WHAT YOU WILL DO
Set down the entries once more exactly as they were written.

GIVEN DATA
# # # # #

Lemma steady_vbm_popen p arguments item log_error retry_failures timeout :
  steady (call (vbm_popen p arguments item log_error retry_failures timeout)).
Proof.
  intros vm w. unfold call, world_of, vbm_popen.
  pose proof (vbm_popen_loop_floppy_ready 5 p arguments retry_failures timeout
                0 1000 EmptyString w) as G.
  destruct (vbm_popen_loop _ _ _ _ _ _ _ _ _) as [[[retval output] notes] w1].
  cbn [snd] in G.
  destruct (negb (retval =? 0) && log_error); cbn; exact G.
Qed.

Lemma steady_next_socket : steady (call next_socket).
Proof.
  intros vm w. unfold call, next_socket, world_of.
  destruct (sockets w); reflexivity.
Qed.

Ltac steady_step :=
  lazymatch goal with
  | |- steady (ret _) => apply steady_ret
  | |- steady (bind _ _) => apply steady_bind; [|intros ?]
  | |- steady this => apply steady_this
  | |- steady (assign _) => apply steady_assign
  | |- steady (ask _) => apply steady_ask
  | |- steady (effect (say _)) => apply steady_say
  | |- steady (effect (boinc_sleep _)) => apply steady_sleep
  | |- steady (call (vbm_popen _ _ _ _ _ _)) => apply steady_vbm_popen
  | |- steady (call next_socket) => apply steady_next_socket
  | |- steady (if ?b then _ else _) => destruct b
  | |- steady (match ?x with _ => _ end) => destruct x
  | |- steady (let _ := _ in _) => cbv zeta
  | |- steady ?m => let h := head m in unfold h
  end.

Ltac steady_auto := repeat steady_step.

Lemma triple_bind {A B : Type} (P : VBOX_VM -> World -> Prop)
    (R : A -> VBOX_VM -> World -> Prop) (Q : B -> VBOX_VM -> World -> Prop)
    (m : M A) (k : A -> M B) :
  triple P m R -> (forall a, triple (R a) (k a) Q) -> triple P (bind m k) Q.
Proof.
  intros Hm Hk vm w HP. pose proof (Hm vm w HP) as H.
  unfold bind, value_of, object_of, world_of in *.
  destruct (m vm w) as [[a vm1] w1]. cbn [fst snd] in H.
  apply (Hk a vm1 w1 H).
Qed.

Lemma triple_ret {A : Type} (P : VBOX_VM -> World -> Prop)
    (Q : A -> VBOX_VM -> World -> Prop) (a : A) :
  (forall vm w, P vm w -> Q a vm w) -> triple P (ret a) Q.
Proof. intros H vm w HP. apply H. exact HP. Qed.

Lemma triple_read {B : Type} (P : VBOX_VM -> World -> Prop)
    (Q : B -> VBOX_VM -> World -> Prop) (k : VBOX_VM -> M B) :
  (forall vm0, triple (fun vm w => vm = vm0 /\ P vm w) (k vm0) Q) ->
  triple P (bind this k) Q.
Proof. intros H vm w HP. exact (H vm vm w (conj eq_refl HP)). Qed.

(** [retval = m; if (retval) return retval;]. *)
Lemma triple_check (P : VBOX_VM -> World -> Prop)
    (R Q : Z -> VBOX_VM -> World -> Prop) (m : M Z) (k : M Z) :
  triple P m R ->
  triple (R 0) k Q ->
  (forall retval vm w, retval <> 0 -> R retval vm w -> Q retval vm w) ->
  triple P (bind m (fun retval => if retval =? 0 then k else ret retval)) Q.
Proof.
  intros Hm Hk Hf. apply (triple_bind P R Q); [exact Hm|].
  intros retval. destruct (Z.eqb_spec retval 0) as [->|N]; [exact Hk|].
  apply triple_ret. intros vm w. apply Hf. exact N.
Qed.

(** A function that keeps [P] and leaves the floppy image alone
    keeps both. *)
Lemma triple_frame {A : Type} (P : VBOX_VM -> Prop) (b : bool) (m : M A) :
  preserves P m -> steady m ->
  triple (fun vm w => P vm /\ floppy_ready w = b) m
         (fun _ vm w => P vm /\ floppy_ready w = b).
Proof.
  intros Hp Hs vm w [HP Hw]. split; [apply Hp; exact HP|].
  rewrite Hs. exact Hw.
Qed.
(** C7. Two fragment binaries with equal scanned lengths and equal bytes up
    to that length have equal hashes and compare equal, whatever follows
    them in memory and wherever they lie, and resolving one after the other
    leaves a single node in the fragment map; binaries with different
    scanned lengths compare unequal; changing bytes past the scanned length
    changes neither the hash nor the comparison. *)
Theorem fragment_identity_is_the_scanned_bytes (mix : list Z -> Z) (c : t)
    (mem1 mem2 : memory) (fp1 fp2 : RSXFragmentProgram) :
  let b1 := vm_base mem1 (addr fp1) in
  let b2 := vm_base mem2 (addr fp2) in
  (get_fragment_program_ucode_size b1 = get_fragment_program_ucode_size b2 ->
   agree_upto (get_fragment_program_ucode_size b1) b1 b2 ->
   fragment_program_hash mix b1 = fragment_program_hash mix b2
   /\ fragment_program_compare b1 b2 = true
   /\ let r1 := search_fragment_program mem1 fp1 c in
      let r2 := search_fragment_program mem2 fp2 (cache_after r1) in
      value r2 = (fst (value r1), true)
      /\ m_fragment_shader_cache (cache_after r2) = m_fragment_shader_cache (cache_after r1))
  /\ (get_fragment_program_ucode_size b1 <> get_fragment_program_ucode_size b2 ->
      fragment_program_compare b1 b2 = false)
  /\ (forall b1' b2' : binary_view,
        agree_upto (get_fragment_program_ucode_size b1) b1 b1' ->
        agree_upto (get_fragment_program_ucode_size b2) b2 b2' ->
        fragment_program_hash mix b1' = fragment_program_hash mix b1
        /\ fragment_program_compare b1' b2' = fragment_program_compare b1 b2).
Proof.
  intros b1 b2. split; [|split].
  - intros Hn Hb.
    assert (E : fragment_program_compare b1 b2 = true)
      by now apply fragment_program_compare_spec.
    split; [now apply fragment_program_hash_compare|]. split; [exact E|].
    cbv zeta. now rewrite search_fragment_program_again.
  - intros Hn. destruct (fragment_program_compare b1 b2) eqn:E; [|reflexivity].
    apply fragment_program_compare_spec in E. tauto.
  - intros b1' b2' H1 H2.
    apply fragment_program_compare_prefix in H1, H2. split.
    + symmetry. now apply fragment_program_hash_compare.
    + rewrite <- (fragment_program_compare_congr b1' _ _ H2).
      rewrite (fragment_program_compare_comm b1' b2), (fragment_program_compare_comm b1 b2).
      symmetry. now apply fragment_program_compare_congr.
Qed.
(** * biliparser: feed resolution pipeline

    A shallow embedding of [biliparser.py]: the text helpers and the
    [feed] class with its memoised fields, the [safe_parser] wrapper, the
    cache-aside resolvers and the batch entry point, followed by the
    properties of the specification that are stated about them. *)

From Stdlib Require Import ZArith NArith Lia Bool String Ascii DecimalString.
From stdpp Require Import base option list gmap.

# # # # #

SOLUTION
Lemma steady_vbm_popen p arguments item log_error retry_failures timeout :
  steady (call (vbm_popen p arguments item log_error retry_failures timeout)).
Proof.
  intros vm w. unfold call, world_of, vbm_popen.
  pose proof (vbm_popen_loop_floppy_ready 5 p arguments retry_failures timeout
                0 1000 EmptyString w) as G.
  destruct (vbm_popen_loop _ _ _ _ _ _ _ _ _) as [[[retval output] notes] w1].
  cbn [snd] in G.
  destruct (negb (retval =? 0) && log_error); cbn; exact G.
Qed.

Lemma steady_next_socket : steady (call next_socket).
Proof.
  intros vm w. unfold call, next_socket, world_of.
  destruct (sockets w); reflexivity.
Qed.

Ltac steady_step :=
  lazymatch goal with
  | |- steady (ret _) => apply steady_ret
  | |- steady (bind _ _) => apply steady_bind; [|intros ?]
  | |- steady this => apply steady_this
  | |- steady (assign _) => apply steady_assign
  | |- steady (ask _) => apply steady_ask
  | |- steady (effect (say _)) => apply steady_say
  | |- steady (effect (boinc_sleep _)) => apply steady_sleep
  | |- steady (call (vbm_popen _ _ _ _ _ _)) => apply steady_vbm_popen
  | |- steady (call next_socket) => apply steady_next_socket
  | |- steady (if ?b then _ else _) => destruct b
  | |- steady (match ?x with _ => _ end) => destruct x
  | |- steady (let _ := _ in _) => cbv zeta
  | |- steady ?m => let h := head m in unfold h
  end.

Ltac steady_auto := repeat steady_step.

Lemma triple_bind {A B : Type} (P : VBOX_VM -> World -> Prop)
    (R : A -> VBOX_VM -> World -> Prop) (Q : B -> VBOX_VM -> World -> Prop)
    (m : M A) (k : A -> M B) :
  triple P m R -> (forall a, triple (R a) (k a) Q) -> triple P (bind m k) Q.
Proof.
  intros Hm Hk vm w HP. pose proof (Hm vm w HP) as H.
  unfold bind, value_of, object_of, world_of in *.
  destruct (m vm w) as [[a vm1] w1]. cbn [fst snd] in H.
  apply (Hk a vm1 w1 H).
Qed.

Lemma triple_ret {A : Type} (P : VBOX_VM -> World -> Prop)
    (Q : A -> VBOX_VM -> World -> Prop) (a : A) :
  (forall vm w, P vm w -> Q a vm w) -> triple P (ret a) Q.
Proof. intros H vm w HP. apply H. exact HP. Qed.

Lemma triple_read {B : Type} (P : VBOX_VM -> World -> Prop)
    (Q : B -> VBOX_VM -> World -> Prop) (k : VBOX_VM -> M B) :
  (forall vm0, triple (fun vm w => vm = vm0 /\ P vm w) (k vm0) Q) ->
  triple P (bind this k) Q.
Proof. intros H vm w HP. exact (H vm vm w (conj eq_refl HP)). Qed.

(** [retval = m; if (retval) return retval;]. *)
Lemma triple_check (P : VBOX_VM -> World -> Prop)
    (R Q : Z -> VBOX_VM -> World -> Prop) (m : M Z) (k : M Z) :
  triple P m R ->
  triple (R 0) k Q ->
  (forall retval vm w, retval <> 0 -> R retval vm w -> Q retval vm w) ->
  triple P (bind m (fun retval => if retval =? 0 then k else ret retval)) Q.
Proof.
  intros Hm Hk Hf. apply (triple_bind P R Q); [exact Hm|].
  intros retval. destruct (Z.eqb_spec retval 0) as [->|N]; [exact Hk|].
  apply triple_ret. intros vm w. apply Hf. exact N.
Qed.

(** A function that keeps [P] and leaves the floppy image alone
    keeps both. *)
Lemma triple_frame {A : Type} (P : VBOX_VM -> Prop) (b : bool) (m : M A) :
  preserves P m -> steady m ->
  triple (fun vm w => P vm /\ floppy_ready w = b) m
         (fun _ vm w => P vm /\ floppy_ready w = b).
Proof.
  intros Hp Hs vm w [HP Hw]. split; [apply Hp; exact HP|].
  rewrite Hs. exact Hw.
Qed.
(** C7. Two fragment binaries with equal scanned lengths and equal bytes up
    to that length have equal hashes and compare equal, whatever follows
    them in memory and wherever they lie, and resolving one after the other
    leaves a single node in the fragment map; binaries with different
    scanned lengths compare unequal; changing bytes past the scanned length
    changes neither the hash nor the comparison. *)
Theorem fragment_identity_is_the_scanned_bytes (mix : list Z -> Z) (c : t)
    (mem1 mem2 : memory) (fp1 fp2 : RSXFragmentProgram) :
  let b1 := vm_base mem1 (addr fp1) in
  let b2 := vm_base mem2 (addr fp2) in
  (get_fragment_program_ucode_size b1 = get_fragment_program_ucode_size b2 ->
   agree_upto (get_fragment_program_ucode_size b1) b1 b2 ->
   fragment_program_hash mix b1 = fragment_program_hash mix b2
   /\ fragment_program_compare b1 b2 = true
   /\ let r1 := search_fragment_program mem1 fp1 c in
      let r2 := search_fragment_program mem2 fp2 (cache_after r1) in
      value r2 = (fst (value r1), true)
      /\ m_fragment_shader_cache (cache_after r2) = m_fragment_shader_cache (cache_after r1))
  /\ (get_fragment_program_ucode_size b1 <> get_fragment_program_ucode_size b2 ->
      fragment_program_compare b1 b2 = false)
  /\ (forall b1' b2' : binary_view,
        agree_upto (get_fragment_program_ucode_size b1) b1 b1' ->
        agree_upto (get_fragment_program_ucode_size b2) b2 b2' ->
        fragment_program_hash mix b1' = fragment_program_hash mix b1
        /\ fragment_program_compare b1' b2' = fragment_program_compare b1 b2).
Proof.
  intros b1 b2. split; [|split].
  - intros Hn Hb.
    assert (E : fragment_program_compare b1 b2 = true)
      by now apply fragment_program_compare_spec.
    split; [now apply fragment_program_hash_compare|]. split; [exact E|].
    cbv zeta. now rewrite search_fragment_program_again.
  - intros Hn. destruct (fragment_program_compare b1 b2) eqn:E; [|reflexivity].
    apply fragment_program_compare_spec in E. tauto.
  - intros b1' b2' H1 H2.
    apply fragment_program_compare_prefix in H1, H2. split.
    + symmetry. now apply fragment_program_hash_compare.
    + rewrite <- (fragment_program_compare_congr b1' _ _ H2).
      rewrite (fragment_program_compare_comm b1' b2), (fragment_program_compare_comm b1 b2).
      symmetry. now apply fragment_program_compare_congr.
Qed.
(** * biliparser: feed resolution pipeline

    A shallow embedding of [biliparser.py]: the text helpers and the
    [feed] class with its memoised fields, the [safe_parser] wrapper, the
    cache-aside resolvers and the batch entry point, followed by the
    properties of the specification that are stated about them. *)

From Stdlib Require Import ZArith NArith Lia Bool String Ascii DecimalString.
From stdpp Require Import base option list gmap.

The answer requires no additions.